___ ENTRIES PROVIDED ___
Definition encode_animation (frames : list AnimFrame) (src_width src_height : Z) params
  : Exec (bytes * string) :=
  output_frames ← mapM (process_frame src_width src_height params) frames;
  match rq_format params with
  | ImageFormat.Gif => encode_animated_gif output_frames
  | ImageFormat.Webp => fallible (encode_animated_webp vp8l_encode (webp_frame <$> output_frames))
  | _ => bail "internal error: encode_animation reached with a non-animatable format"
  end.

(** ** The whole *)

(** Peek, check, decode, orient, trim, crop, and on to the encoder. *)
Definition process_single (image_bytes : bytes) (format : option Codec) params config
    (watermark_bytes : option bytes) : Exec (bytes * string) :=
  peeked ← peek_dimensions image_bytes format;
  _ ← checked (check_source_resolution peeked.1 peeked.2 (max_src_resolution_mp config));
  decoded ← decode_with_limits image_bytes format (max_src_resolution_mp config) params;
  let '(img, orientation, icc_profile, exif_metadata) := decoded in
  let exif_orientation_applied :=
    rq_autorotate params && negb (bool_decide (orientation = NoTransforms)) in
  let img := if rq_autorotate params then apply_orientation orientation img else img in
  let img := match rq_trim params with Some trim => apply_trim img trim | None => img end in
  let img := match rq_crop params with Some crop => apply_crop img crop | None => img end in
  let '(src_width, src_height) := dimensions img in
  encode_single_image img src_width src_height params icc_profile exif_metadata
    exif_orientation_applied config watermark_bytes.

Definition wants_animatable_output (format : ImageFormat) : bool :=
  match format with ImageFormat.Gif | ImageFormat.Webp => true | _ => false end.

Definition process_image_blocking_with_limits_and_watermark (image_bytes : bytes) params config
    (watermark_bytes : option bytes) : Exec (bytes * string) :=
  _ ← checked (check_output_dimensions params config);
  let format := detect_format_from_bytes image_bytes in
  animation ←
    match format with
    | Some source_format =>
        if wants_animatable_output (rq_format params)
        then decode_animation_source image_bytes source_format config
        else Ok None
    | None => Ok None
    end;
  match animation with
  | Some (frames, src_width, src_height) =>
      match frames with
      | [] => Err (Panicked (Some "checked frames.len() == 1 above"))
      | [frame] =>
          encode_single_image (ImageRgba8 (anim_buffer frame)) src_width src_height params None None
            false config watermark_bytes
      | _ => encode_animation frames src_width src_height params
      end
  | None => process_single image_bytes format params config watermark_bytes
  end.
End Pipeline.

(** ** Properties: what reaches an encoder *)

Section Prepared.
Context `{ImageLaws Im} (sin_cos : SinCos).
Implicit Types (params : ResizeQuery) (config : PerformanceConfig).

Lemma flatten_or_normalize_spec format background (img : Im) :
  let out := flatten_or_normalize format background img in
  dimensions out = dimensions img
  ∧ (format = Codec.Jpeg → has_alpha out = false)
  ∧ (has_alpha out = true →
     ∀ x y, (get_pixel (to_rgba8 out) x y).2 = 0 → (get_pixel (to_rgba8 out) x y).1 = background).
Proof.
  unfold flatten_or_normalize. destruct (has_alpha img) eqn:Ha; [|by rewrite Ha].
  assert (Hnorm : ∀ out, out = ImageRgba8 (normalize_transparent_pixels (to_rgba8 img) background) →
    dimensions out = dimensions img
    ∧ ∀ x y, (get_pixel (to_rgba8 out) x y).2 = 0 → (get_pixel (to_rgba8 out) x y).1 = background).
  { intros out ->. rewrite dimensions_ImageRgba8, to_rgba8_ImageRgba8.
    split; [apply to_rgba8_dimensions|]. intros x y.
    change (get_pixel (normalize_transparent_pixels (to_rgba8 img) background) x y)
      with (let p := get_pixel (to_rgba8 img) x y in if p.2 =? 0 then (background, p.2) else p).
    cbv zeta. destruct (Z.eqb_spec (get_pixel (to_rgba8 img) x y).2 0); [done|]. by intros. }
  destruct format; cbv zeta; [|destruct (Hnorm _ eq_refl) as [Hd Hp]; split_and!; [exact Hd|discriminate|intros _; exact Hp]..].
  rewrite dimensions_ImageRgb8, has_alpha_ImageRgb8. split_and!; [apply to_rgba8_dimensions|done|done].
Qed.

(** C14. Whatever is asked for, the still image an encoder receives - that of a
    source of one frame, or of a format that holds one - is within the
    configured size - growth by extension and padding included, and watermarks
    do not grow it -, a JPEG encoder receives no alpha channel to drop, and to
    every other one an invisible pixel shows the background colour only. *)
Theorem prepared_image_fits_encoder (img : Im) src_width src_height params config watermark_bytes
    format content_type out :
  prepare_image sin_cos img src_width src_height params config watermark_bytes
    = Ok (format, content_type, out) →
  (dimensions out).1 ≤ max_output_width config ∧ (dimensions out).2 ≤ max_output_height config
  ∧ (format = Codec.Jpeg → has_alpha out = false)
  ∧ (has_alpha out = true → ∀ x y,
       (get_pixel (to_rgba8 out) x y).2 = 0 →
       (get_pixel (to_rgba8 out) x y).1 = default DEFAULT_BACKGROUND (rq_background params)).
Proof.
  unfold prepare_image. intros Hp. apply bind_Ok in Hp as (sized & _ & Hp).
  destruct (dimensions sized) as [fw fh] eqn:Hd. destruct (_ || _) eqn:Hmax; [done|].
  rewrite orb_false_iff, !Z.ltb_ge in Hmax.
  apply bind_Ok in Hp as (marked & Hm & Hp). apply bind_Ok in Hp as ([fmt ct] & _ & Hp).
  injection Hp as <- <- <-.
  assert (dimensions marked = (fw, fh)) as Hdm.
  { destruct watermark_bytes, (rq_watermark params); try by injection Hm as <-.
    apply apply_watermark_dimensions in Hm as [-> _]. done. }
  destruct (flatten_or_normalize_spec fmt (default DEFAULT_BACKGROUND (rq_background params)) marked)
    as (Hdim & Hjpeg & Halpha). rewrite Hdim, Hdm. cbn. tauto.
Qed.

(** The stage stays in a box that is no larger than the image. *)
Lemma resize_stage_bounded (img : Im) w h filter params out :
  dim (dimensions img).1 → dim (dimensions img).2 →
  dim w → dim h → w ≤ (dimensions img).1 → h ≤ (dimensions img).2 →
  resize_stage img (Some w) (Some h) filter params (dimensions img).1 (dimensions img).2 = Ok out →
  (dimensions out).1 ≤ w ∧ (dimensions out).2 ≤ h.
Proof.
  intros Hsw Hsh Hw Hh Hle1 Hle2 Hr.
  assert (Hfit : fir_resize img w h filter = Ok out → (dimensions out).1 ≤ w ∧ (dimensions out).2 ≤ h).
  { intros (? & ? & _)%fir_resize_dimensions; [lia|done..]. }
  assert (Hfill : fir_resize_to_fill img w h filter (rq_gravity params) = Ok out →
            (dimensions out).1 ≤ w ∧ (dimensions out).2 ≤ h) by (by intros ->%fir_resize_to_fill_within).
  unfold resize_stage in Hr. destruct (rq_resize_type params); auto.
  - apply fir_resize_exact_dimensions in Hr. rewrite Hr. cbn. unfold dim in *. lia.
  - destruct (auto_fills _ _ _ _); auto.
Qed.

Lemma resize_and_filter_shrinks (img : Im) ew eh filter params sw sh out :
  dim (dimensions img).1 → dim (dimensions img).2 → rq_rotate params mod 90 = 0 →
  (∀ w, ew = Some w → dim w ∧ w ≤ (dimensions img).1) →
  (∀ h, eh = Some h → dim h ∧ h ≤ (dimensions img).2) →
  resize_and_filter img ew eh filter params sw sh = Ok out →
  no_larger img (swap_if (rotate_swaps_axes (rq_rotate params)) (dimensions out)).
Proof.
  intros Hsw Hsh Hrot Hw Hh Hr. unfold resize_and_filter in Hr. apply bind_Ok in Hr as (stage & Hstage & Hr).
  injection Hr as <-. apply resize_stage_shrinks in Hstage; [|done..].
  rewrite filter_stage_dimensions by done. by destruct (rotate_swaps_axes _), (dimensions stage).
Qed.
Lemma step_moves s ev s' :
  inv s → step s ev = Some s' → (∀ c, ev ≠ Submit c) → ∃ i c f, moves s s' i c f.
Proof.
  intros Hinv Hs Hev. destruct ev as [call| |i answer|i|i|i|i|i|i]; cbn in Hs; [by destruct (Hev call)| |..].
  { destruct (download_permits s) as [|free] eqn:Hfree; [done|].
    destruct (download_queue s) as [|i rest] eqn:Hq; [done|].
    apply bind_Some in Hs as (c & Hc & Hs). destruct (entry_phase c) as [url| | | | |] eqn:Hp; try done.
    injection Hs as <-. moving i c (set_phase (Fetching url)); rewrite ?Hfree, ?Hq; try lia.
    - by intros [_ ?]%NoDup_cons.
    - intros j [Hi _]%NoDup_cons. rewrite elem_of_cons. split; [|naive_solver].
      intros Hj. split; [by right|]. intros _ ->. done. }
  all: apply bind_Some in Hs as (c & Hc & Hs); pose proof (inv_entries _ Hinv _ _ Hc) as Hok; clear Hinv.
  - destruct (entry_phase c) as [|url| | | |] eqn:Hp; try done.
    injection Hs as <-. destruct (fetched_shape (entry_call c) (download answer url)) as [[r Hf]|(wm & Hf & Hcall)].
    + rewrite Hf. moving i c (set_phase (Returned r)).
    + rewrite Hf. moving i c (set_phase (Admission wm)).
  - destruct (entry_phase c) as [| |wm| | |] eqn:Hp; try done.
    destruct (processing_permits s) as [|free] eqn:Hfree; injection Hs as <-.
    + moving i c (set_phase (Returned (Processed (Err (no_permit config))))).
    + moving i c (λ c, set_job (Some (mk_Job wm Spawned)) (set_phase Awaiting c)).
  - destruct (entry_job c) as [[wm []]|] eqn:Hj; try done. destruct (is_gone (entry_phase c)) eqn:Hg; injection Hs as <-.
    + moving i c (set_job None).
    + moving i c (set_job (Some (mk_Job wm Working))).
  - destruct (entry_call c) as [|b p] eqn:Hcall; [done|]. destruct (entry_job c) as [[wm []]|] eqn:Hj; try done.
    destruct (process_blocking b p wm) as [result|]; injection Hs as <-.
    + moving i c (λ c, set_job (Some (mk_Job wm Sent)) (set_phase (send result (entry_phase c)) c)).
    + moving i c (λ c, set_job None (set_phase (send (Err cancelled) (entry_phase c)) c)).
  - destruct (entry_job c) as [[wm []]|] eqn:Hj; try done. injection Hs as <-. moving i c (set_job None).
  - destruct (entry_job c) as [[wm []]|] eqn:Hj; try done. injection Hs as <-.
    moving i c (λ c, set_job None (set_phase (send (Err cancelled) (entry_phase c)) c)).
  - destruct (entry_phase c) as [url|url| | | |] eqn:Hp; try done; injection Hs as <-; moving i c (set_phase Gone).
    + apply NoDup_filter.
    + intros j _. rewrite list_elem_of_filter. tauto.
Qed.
___
■ GOAL OF THE EXERCISE ■
Stop after the line containing "(webp_frame <$> output_frames))": print exactly the lines from the start of the entries above up to it, that line included.

■ SOLUTION TO THIS PROBLEM ■
Definition encode_animation (frames : list AnimFrame) (src_width src_height : Z) params
  : Exec (bytes * string) :=
  output_frames ← mapM (process_frame src_width src_height params) frames;
  match rq_format params with
  | ImageFormat.Gif => encode_animated_gif output_frames
  | ImageFormat.Webp => fallible (encode_animated_webp vp8l_encode (webp_frame <$> output_frames))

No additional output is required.